**Task goal**
Search the data for the string "Open" and extract every line where it appears.

**Data provided**
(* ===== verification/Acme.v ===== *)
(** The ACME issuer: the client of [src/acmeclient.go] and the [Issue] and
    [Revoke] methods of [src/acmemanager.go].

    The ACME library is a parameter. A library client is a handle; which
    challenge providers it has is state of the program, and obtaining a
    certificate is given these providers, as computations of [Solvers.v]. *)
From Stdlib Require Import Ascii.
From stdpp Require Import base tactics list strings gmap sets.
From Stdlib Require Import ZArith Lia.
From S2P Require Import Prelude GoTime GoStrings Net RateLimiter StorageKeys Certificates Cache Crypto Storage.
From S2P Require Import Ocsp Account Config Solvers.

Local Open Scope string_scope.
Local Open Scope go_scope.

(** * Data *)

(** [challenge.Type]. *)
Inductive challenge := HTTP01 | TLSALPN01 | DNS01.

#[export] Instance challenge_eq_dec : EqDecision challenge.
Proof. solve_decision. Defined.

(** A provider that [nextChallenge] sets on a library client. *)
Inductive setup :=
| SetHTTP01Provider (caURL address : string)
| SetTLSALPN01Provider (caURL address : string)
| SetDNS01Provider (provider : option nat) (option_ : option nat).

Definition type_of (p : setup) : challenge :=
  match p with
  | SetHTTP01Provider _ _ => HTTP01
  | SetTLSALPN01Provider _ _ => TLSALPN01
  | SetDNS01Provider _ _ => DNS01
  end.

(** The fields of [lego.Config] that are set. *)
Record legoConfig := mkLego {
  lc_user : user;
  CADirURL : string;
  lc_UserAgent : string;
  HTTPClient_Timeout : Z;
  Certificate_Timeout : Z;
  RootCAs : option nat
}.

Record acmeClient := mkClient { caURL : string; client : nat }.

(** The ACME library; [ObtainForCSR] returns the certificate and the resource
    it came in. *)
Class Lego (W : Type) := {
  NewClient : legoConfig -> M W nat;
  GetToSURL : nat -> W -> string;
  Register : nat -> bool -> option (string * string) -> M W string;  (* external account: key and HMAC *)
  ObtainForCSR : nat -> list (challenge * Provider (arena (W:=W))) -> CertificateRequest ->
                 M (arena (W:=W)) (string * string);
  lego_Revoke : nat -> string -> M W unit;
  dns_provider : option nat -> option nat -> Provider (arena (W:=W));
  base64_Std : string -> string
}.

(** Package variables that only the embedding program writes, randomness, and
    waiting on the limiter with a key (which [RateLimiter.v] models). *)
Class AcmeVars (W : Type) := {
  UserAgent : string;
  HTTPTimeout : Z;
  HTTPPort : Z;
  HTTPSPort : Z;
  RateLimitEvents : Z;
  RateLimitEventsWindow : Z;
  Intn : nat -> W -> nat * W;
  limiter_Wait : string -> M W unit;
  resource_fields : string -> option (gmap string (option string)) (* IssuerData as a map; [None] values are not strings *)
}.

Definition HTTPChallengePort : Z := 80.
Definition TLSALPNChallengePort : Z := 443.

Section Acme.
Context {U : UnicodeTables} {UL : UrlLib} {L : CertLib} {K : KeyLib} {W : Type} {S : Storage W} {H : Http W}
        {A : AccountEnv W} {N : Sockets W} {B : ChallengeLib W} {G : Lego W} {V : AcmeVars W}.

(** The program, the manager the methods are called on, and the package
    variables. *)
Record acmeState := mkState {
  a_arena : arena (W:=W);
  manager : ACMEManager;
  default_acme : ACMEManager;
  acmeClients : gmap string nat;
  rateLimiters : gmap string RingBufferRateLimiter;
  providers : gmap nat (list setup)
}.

**Exercise answer**
Local Open Scope string_scope.
Local Open Scope go_scope.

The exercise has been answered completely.